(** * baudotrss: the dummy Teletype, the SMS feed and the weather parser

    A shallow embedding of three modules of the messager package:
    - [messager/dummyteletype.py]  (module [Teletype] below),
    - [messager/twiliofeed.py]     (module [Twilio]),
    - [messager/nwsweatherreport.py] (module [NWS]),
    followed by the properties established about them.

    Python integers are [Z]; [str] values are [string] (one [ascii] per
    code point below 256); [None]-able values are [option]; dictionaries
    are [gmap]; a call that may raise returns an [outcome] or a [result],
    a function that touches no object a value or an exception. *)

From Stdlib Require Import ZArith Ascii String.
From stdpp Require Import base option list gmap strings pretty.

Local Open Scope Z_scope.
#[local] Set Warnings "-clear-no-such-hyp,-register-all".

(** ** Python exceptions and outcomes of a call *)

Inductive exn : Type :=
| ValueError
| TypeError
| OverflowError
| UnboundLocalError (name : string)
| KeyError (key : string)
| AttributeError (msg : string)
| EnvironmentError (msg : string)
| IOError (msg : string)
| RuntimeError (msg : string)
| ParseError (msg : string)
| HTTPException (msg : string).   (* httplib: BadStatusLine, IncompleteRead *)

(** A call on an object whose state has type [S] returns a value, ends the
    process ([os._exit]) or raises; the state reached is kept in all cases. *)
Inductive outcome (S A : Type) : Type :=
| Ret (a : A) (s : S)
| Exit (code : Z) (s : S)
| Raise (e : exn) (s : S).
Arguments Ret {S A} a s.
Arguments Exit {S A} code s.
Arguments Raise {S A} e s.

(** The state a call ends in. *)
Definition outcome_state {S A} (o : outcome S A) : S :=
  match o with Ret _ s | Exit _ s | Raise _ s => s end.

What the task requires => Exact retyping is required: the line with "BadStatusLine, IncompleteRead *)" through the end of the data, both ends included, and no other line.

Exercise output =>
| HTTPException (msg : string).   (* httplib: BadStatusLine, IncompleteRead *)

(** A call on an object whose state has type [S] returns a value, ends the
    process ([os._exit]) or raises; the state reached is kept in all cases. *)
Inductive outcome (S A : Type) : Type :=
| Ret (a : A) (s : S)
| Exit (code : Z) (s : S)
| Raise (e : exn) (s : S).
Arguments Ret {S A} a s.
Arguments Exit {S A} code s.
Arguments Raise {S A} e s.

(** The state a call ends in. *)
Definition outcome_state {S A} (o : outcome S A) : S :=
  match o with Ret _ s | Exit _ s | Raise _ s => s end.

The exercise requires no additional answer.